[Extracted records]
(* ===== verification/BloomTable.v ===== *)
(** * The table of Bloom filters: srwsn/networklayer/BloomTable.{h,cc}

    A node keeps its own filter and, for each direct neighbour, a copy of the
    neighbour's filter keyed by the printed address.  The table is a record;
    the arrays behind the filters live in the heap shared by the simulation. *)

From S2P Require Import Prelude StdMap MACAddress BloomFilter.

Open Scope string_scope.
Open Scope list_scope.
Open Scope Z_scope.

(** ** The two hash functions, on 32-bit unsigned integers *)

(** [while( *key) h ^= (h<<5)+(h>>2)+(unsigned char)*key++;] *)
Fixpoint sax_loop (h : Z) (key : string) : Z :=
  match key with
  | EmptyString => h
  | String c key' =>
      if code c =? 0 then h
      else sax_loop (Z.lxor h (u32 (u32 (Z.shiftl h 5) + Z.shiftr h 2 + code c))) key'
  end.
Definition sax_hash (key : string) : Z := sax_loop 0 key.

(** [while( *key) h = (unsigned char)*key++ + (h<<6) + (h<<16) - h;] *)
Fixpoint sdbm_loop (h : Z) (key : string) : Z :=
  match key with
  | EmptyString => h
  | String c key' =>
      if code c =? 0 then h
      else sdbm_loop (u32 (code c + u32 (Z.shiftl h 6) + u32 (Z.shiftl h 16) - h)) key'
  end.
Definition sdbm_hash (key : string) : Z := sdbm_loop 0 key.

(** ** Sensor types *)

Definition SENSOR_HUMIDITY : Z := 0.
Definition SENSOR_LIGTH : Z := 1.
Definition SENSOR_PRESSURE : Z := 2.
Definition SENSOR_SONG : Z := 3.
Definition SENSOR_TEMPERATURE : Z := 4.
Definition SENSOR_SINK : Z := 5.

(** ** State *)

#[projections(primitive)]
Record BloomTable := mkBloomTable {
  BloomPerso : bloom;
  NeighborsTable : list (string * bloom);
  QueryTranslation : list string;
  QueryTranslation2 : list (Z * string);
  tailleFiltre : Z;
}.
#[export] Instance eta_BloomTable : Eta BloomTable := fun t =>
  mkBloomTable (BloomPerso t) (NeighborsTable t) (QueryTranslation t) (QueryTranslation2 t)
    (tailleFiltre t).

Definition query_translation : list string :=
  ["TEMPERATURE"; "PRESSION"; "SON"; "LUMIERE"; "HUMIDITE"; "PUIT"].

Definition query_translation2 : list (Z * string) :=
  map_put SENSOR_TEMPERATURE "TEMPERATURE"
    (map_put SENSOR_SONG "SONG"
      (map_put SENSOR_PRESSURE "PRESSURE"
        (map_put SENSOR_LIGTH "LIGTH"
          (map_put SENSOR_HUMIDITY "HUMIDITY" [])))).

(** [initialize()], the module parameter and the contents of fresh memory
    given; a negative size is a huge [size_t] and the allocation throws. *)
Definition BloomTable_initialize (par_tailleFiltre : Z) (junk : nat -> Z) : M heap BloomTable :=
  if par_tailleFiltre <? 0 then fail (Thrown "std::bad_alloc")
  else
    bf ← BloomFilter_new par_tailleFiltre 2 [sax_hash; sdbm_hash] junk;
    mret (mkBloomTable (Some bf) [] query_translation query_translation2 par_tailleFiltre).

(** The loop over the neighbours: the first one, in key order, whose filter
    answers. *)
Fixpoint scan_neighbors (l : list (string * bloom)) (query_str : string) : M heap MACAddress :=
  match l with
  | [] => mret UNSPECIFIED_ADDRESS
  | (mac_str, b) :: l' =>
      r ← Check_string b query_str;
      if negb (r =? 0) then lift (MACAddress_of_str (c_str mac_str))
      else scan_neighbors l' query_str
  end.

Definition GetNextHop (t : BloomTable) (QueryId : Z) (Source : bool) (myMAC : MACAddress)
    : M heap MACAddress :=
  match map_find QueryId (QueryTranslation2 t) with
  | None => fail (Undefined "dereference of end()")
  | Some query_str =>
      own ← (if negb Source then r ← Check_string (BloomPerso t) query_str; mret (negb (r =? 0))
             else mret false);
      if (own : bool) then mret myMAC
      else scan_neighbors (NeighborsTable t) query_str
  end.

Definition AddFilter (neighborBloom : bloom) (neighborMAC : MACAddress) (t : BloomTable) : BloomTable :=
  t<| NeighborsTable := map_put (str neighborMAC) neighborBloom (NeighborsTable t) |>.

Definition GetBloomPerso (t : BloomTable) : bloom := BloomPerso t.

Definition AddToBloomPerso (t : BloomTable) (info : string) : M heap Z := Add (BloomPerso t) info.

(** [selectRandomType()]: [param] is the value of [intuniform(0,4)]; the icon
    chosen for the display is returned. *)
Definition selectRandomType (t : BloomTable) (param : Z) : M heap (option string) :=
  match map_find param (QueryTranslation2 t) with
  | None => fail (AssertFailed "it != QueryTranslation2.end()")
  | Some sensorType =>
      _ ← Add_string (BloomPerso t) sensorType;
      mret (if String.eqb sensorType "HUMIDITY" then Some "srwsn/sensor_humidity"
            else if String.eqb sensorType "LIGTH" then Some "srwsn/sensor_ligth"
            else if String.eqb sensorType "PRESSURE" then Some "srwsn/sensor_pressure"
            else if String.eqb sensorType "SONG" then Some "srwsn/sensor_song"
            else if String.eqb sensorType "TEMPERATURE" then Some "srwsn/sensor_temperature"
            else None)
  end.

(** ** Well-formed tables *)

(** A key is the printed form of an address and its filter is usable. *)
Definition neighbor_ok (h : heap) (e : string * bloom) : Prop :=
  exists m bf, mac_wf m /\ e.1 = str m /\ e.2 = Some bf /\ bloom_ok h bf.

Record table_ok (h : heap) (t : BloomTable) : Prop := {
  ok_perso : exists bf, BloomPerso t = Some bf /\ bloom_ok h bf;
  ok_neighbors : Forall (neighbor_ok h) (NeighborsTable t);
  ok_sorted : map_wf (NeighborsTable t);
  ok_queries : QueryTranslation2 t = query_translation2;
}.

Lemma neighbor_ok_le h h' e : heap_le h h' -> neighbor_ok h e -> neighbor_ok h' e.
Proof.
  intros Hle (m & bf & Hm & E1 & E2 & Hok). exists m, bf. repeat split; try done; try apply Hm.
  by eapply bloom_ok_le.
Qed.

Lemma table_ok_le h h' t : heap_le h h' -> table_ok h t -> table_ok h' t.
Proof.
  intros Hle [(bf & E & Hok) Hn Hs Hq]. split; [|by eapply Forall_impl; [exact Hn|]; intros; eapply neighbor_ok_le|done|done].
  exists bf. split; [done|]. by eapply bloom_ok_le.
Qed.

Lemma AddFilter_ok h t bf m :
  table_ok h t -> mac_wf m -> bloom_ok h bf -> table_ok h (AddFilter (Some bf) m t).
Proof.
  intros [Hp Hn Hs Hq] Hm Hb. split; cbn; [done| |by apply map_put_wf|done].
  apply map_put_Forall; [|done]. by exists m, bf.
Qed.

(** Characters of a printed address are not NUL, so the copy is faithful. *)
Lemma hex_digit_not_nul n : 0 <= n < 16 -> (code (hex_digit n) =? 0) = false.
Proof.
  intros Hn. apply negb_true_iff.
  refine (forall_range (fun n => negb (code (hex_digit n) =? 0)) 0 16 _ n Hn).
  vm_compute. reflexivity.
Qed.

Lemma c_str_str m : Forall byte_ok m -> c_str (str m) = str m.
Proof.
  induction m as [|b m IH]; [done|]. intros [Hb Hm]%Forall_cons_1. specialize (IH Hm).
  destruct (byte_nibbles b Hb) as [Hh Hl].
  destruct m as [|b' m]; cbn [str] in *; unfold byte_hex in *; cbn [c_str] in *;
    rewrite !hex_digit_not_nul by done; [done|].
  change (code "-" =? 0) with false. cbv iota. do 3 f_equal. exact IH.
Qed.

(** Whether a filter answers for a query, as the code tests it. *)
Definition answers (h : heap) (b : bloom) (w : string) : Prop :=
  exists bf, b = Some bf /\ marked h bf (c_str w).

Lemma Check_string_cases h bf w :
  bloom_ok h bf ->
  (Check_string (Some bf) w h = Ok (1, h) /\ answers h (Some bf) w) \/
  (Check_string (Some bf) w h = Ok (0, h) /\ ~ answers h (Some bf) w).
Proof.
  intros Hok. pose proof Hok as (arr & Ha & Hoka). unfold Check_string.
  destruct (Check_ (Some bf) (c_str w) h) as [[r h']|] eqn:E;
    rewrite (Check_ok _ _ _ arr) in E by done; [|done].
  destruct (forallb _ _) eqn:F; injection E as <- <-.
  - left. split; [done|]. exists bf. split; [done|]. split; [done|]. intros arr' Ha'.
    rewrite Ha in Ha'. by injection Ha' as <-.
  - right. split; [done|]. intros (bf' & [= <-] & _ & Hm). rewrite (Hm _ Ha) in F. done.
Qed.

* GOAL OF THE EXERCISE
Scan the entries above and show each line that contains the word "rewrite".

* TASK RESPONSE
    rewrite !hex_digit_not_nul by done; [done|].
    rewrite (Check_ok _ _ _ arr) in E by done; [|done].
    rewrite Ha in Ha'. by injection Ha' as <-.
  - right. split; [done|]. intros (bf' & [= <-] & _ & Hm). rewrite (Hm _ Ha) in F. done.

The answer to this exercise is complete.